Overplaying The Russia Card?

"The real problems in Georgian-Russian ties center around conflict regions for Georgia, and Georgia's relations with NATO for Russia," says Georgian political expert Marina Muskhelishvili. "We should make a distinction between this and the power struggle between the government and the opposition, which has nothing to do with Russia."

On November 7, during the peak of the violence in Tbilisi, Georgia's Interior Ministry released footage of what it said were negotiations between several leading opposition leaders and Russian intelligence agents. Saakashvili and the Georgian opposition, however, largely see eye to eye when it comes to Russia.

"On the domestic political scene, there's no real basis to say that the Russians are strongly involved," says Thomas de Waal, a Caucasus expert at Britain's Institute for War and Peace Reporting. "Badri Patarkatsishvili, the oligarch who is the main financial supporter of the opposition, is himself wanted in Russia because he's an associate of Boris Berezovsky. If you look at the Georgian opposition, most of them are just as anti-Russian as the government."

Claims that Russian intelligence had a hand in the turmoil that gripped Georgia last week are difficult to verify. But regardless of Russia's possible involvement, Saakashvili's finger-pointing against Moscow is seen by many as an attempt to deflect attention from his own handling of the antigovernment rallies. The brutal dispersal of protesters and the media clampdown that ensued have drawn much criticism abroad, dealing a severe blow to Saakashvili's credentials as the region's most democratic leader.

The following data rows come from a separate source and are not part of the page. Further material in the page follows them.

(** * Handler registries of kopf: a shallow embedding of
    [kopf/_core/intents/registries.py] and the properties of its
    selection, matching, deduplication and id-generation functions. *)

From stdpp Require Import base option list strings gmap pretty.

Set Default Proof Using "Type".

(** ** Python values used throughout *)

(** [ids.HandlerId] is a [NewType] over [str]. *)
Abbreviation HandlerId := string (only parsing).

(** The result of the builtin [id(obj)]: the identity of an object. *)
Abbreviation ObjectId := Z (only parsing).

(** Truthiness of an [Optional[str]]: [None] and [''] are falsy. *)
Definition str_truthy (s : option string) : bool :=
  match s with
  | None => false
  | Some s => negb (String.eqb s "")
  end.

(** ** Identity deriver: [generate_id] and [get_callable_id] *)

Module Ids.

(** The callables [get_callable_id] tells apart, in the order of its
  [if]/[elif] chain. A [functools.partial] object is a [PyPartial];
  every other object that carries a [__wrapped__] attribute is a
  [PyWrapper], whatever else it is. *)
Inductive PyCallable : Type :=
| PyNone
| PyPartial (func : PyCallable)
| PyWrapper (wrapped : PyCallable)
| PyFunction (name qualname : string) (co_filename : string) (co_firstlineno : nat)
| PyMethod (qualname : string)
| PyOther (repr : string).

Inductive PyError : Type :=
| ValueError (msg : string).

Inductive result (A : Type) : Type :=
| Ok (a : A)
| Raise (e : PyError).
Arguments Ok {A} a.
Arguments Raise {A} e.

#[global] Instance result_ret : MRet result := λ A a, Ok a.

#[global] Instance result_bind : MBind result := λ A B k r,
match r with
| Ok a => k a
| Raise e => Raise e
end.

Fixpoint get_callable_id (c : PyCallable) : result string :=
match c with
| PyNone => Raise (ValueError "Cannot build a persistent id of None.")
| PyPartial func => get_callable_id func
| PyWrapper wrapped => get_callable_id wrapped
| PyFunction name qualname path line =>
    if String.eqb name "<lambda>"
    then Ok ("lambda:" +:+ path +:+ ":" +:+ pretty line)
    else Ok qualname
| PyMethod qualname => Ok qualname
| PyOther repr => Raise (ValueError ("Cannot get id of " +:+ repr +:+ "."))
end.

Definition generate_id (fn : PyCallable) (id : option string)
  (prefix suffix : option string) : result HandlerId :=
real_id ← match id with
          | Some id => Ok id
          | None => get_callable_id fn
          end;
let real_id := if negb (str_truthy suffix) then real_id
               else real_id +:+ "/" +:+ default "" suffix in
let real_id := if negb (str_truthy prefix) then real_id
               else default "" prefix +:+ "/" +:+ real_id in
Ok real_id.

(** The id generation as the specification words it: the suffix, when
  given, is appended as [id/suffix], then the prefix, when given, is
  prepended as [prefix/id]. *)
Definition spec_generate_id (fn : PyCallable) (id : option string)
  (prefix suffix : option string) : result HandlerId :=
real_id ← match id with
          | Some id => Ok id
          | None => get_callable_id fn
          end;
let real_id := match suffix with
               | Some s => real_id +:+ "/" +:+ s
               | None => real_id
               end in
let real_id := match prefix with
               | Some p => p +:+ "/" +:+ real_id
               | None => real_id
               end in
Ok real_id.

(** An empty affix counts as no affix at all. *)
Definition nonempty (s : option string) : option string :=
if str_truthy s then s else None.

(** A named (non-lambda, unwrapped) function or a method. *)
Definition named_function (c : PyCallable) : Prop :=
match c with
| PyFunction name _ _ _ => name ≠ "<lambda>"
| PyMethod _ => True
| _ => False
end.

End Ids.

(** ** Handlers of any kind, and the deduplicator *)

(** [execution.Handler]: every handler has an [id] and a callback [fn];
    of the callback only its object identity matters here. *)
Class Handler (H : Type) := {
  handler_id : H → HandlerId;
  handler_fn : H → ObjectId;
}.

Section deduplicated.
Context {H : Type} `{Handler H}.

(** [key = (id(handler.fn), handler.id)] *)
Definition handler_key (handler : H) : ObjectId * HandlerId :=
  (handler_fn handler, handler_id handler).

(** The generator's loop, with the local [seen_ids] as its state. *)
Fixpoint _deduplicated_loop (seen_ids : gset (ObjectId * HandlerId))
    (src : list H) : list H :=
  match src with
  | [] => []
  | handler :: src =>
      let key := handler_key handler in
      if decide (key ∈ seen_ids)
      then _deduplicated_loop seen_ids src
      else handler :: _deduplicated_loop ({[key]} ∪ seen_ids) src
  end.

Definition _deduplicated (src : list H) : list H :=
  _deduplicated_loop ∅ src.

(** The contract in the specification's words: the element at index
    [i] is kept exactly when no earlier element has its key. *)
Definition first_occurrence (src : list H) (i : nat) (handler : H) : bool :=
  bool_decide (handler_key handler ∉ handler_key <$> take i src).

Definition keep_first_occurrences (src : list H) : list H :=
  omap (λ ih : nat * H,
          if first_occurrence src ih.1 ih.2 then Some ih.2 else None)
       (imap pair src).
End deduplicated.

(** ** The generic registry *)

Module GenericRegistry.
Section generic.
Context {HandlerT : Type}.

(** The registry is its list [_handlers]. *)
Definition __init__ : list HandlerT := [].

Definition append (self : list HandlerT) (handler : HandlerT) : list HandlerT :=
  self ++ [handler].

Definition get_all_handlers (self : list HandlerT) : list HandlerT := self.
End generic.
End GenericRegistry.

(** ** The activity registry *)

Module ActivityRegistry.
Section activity.
Context {Activity : Type} `{EqDecision Activity}.

(** Modelled from the spec: [handlers.ActivityHandler] is declared
    outside this module; of its fields the registry reads [id], [fn],
    [activity] (an optional activity tag) and [_fallback]. *)
Record ActivityHandler := {
  id : HandlerId;
  fn : ObjectId;
  activity : option Activity;
  _fallback : bool;
}.

#[global] Instance ActivityHandler_Handler : Handler ActivityHandler :=
  {| handler_id := id; handler_fn := fn |}.

(** [handler.activity == activity] *)
Definition activity_eq (handler : ActivityHandler) (a : Activity) : bool :=
  bool_decide (activity handler = Some a).

(** The condition of the first loop; [and] binds tighter than [or]. *)
Definition regular_cond (a : Activity) (handler : ActivityHandler) : bool :=
  bool_decide (activity handler = None)
  || (activity_eq handler a && negb (_fallback handler)).

(** The condition of the second loop. *)
Definition fallback_cond (a : Activity) (handler : ActivityHandler) : bool :=
  bool_decide (activity handler = None)
  || (activity_eq handler a && _fallback handler).

(** First loop: yields the handlers and updates [found]. *)
Fixpoint regular_loop (a : Activity) (handlers : list ActivityHandler)
    (found : bool) : list ActivityHandler * bool :=
  match handlers with
  | [] => ([], found)
  | handler :: handlers =>
      if regular_cond a handler
      then let '(out, found) := regular_loop a handlers true in
           (handler :: out, found)
      else regular_loop a handlers found
  end.

Fixpoint fallback_loop (a : Activity) (handlers : list ActivityHandler)
    : list ActivityHandler :=
  match handlers with
  | [] => []
  | handler :: handlers =>
      if fallback_cond a handler
      then handler :: fallback_loop a handlers
      else fallback_loop a handlers
  end.

Definition iter_handlers (self : list ActivityHandler) (a : Activity)
    : list ActivityHandler :=
  let '(out, found) := regular_loop a self false in
  if negb found then out ++ fallback_loop a self else out.

Definition get_handlers (self : list ActivityHandler) (a : Activity)
    : list ActivityHandler :=
  _deduplicated (iter_handlers self a).

(** The two tiers in the specification's words. *)
Definition tag_matches (a : Activity) (handler : ActivityHandler) : bool :=
  bool_decide (activity handler = None) || activity_eq handler a.

Definition spec_regular (a : Activity) (handler : ActivityHandler) : bool :=
  negb (_fallback handler) && tag_matches a handler.

Definition spec_fallback (a : Activity) (handler : ActivityHandler) : bool :=
  _fallback handler && tag_matches a handler.

Definition spec_iter_handlers (self : list ActivityHandler) (a : Activity)
    : list ActivityHandler :=
  match List.filter (spec_regular a) self with
  | [] => List.filter (spec_fallback a) self
  | regular => regular
  end.
End activity.
Arguments ActivityHandler : clear implicits.
End ActivityRegistry.

(** ** The data model of the resource-bound registries *)

(** [filters.MetaFilterToken], with its aliases [filters.PRESENT] and
    [filters.ABSENT]. *)
Inductive MetaFilterToken : Type := PRESENT | ABSENT.

#[global] Instance MetaFilterToken_eq_dec : EqDecision MetaFilterToken.
Proof. solve_decision. Defined.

"It's obviously convenient for President Saakashvili to blame Russia in a time of crisis," says de Waal. "I think this is a card that can be overplayed, and I think many citizens are getting a bit fed up with that."

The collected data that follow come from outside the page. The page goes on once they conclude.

(** X22: when the palette is full, an in-bounds [setPixel] with a colour
    that is not registered throws nothing, warns once, and stores 0 - the
    byte that the store makes of what [color] returned, and the
    background's index - at the pixel; the palette stays as it was. *)
Theorem setPixel_at_capacity st (x y : Q) rgba r g b a :
  reachable RGBA st → 1 <= depth st →
  (0 <= x ∧ x < inject_Z (width st) ∧ 0 <= y ∧ y < inject_Z (height st))%Q →
  pindex st = depth st →
  components RGBA rgba None None None = Ok (r, g, b, a) →
  palette st !! color_key r g b a = None →
  ∃ st',
    setPixel RGBA st x y rgba = (Ok tt, st', [depth_warning]) ∧
    pixel_byte st' (Qfloor x) (Qfloor y) = Some 0 ∧
    palette st' = palette st ∧ pindex st' = pindex st.
Proof.
  intros Hr Hd Hin Hfull Hc Hnew.
  destruct (reachable_inv RGBA st Hr) as (Hw & Hlen & _).
  pose proof (setPixel_inside _ _ _ _ Hin) as Hguard.
  pose proof (setPixel_guard _ _ _ _ Hguard) as [Hx Hy].
  unfold setPixel. rewrite Hguard.
  rewrite (color_full RGBA st rgba None None None r g b a Hc Hnew Hfull).
  eexists. split; [reflexivity|].
  split; [|split; reflexivity].
  unfold pixel_byte.
  change (this_buffer (set_raw st _)) with (this_buffer st).
  change (index (set_raw st ?m) ?u ?v) with (index st u v).
  cbn [raw set_raw].
  pose proof (index_upper st (Qfloor x) (Qfloor y) Hw ltac:(lia) Hy) as Hlo.
  destruct (index_not_checksum st (Qfloor x) (Qfloor y) Hw Hd ltac:(lia) Hy)
    as (Hhi & _).
  assert (Hidat : 0 <= idat_offs st) by (geometry Hw; lia).
  apply view_get_set_eq; rewrite ?this_buffer_offset, ?this_buffer_length; lia.
Qed.

(** X23: an in-bounds [setPixel] with a colour name the parser does not
    know throws the invalid-colour error of [color] before anything is
    stored: the object is as it was. *)
Theorem setPixel_invalid_name st (x y : Q) s :
  (0 <= x ∧ x < inject_Z (width st) ∧ 0 <= y ∧ y < inject_Z (height st))%Q →
  RGBA s = None →
  setPixel RGBA st x y (Name s) = (Throw InvalidColor, st, []).
Proof.
  intros Hin Hs. unfold setPixel. rewrite (setPixel_inside _ _ _ _ Hin).
  rewrite (color_throw RGBA st (Name s) None None None InvalidColor);
    [reflexivity|].
  simpl. now rewrite Hs.
Qed.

Amid the current unrest, one thing is certain: the mudslinging between Tbilisi and Moscow has certainly not taken anyone by surprise. Both Georgian and Russian policy watchers says finger-pointing is a time-honored tradition in post-Soviet territory:

"Georgia is reminiscent of Russia's bad political habits," says Sergei Markedonov, an expert at Moscow's Institute for Political and Military Analysis. "Many Russian politicians are genuinely convinced that the West is to blame for everything: the West caused the Orange Revolution, the West caused the Rose Revolution, the West demolished the Soviet Union. Georgian authorities are using exactly the same method. Only here, the evil Russia replaces the evil West. Georgia, Russia, and many post-Soviet countries have a very close mentality. Only the enemy changes."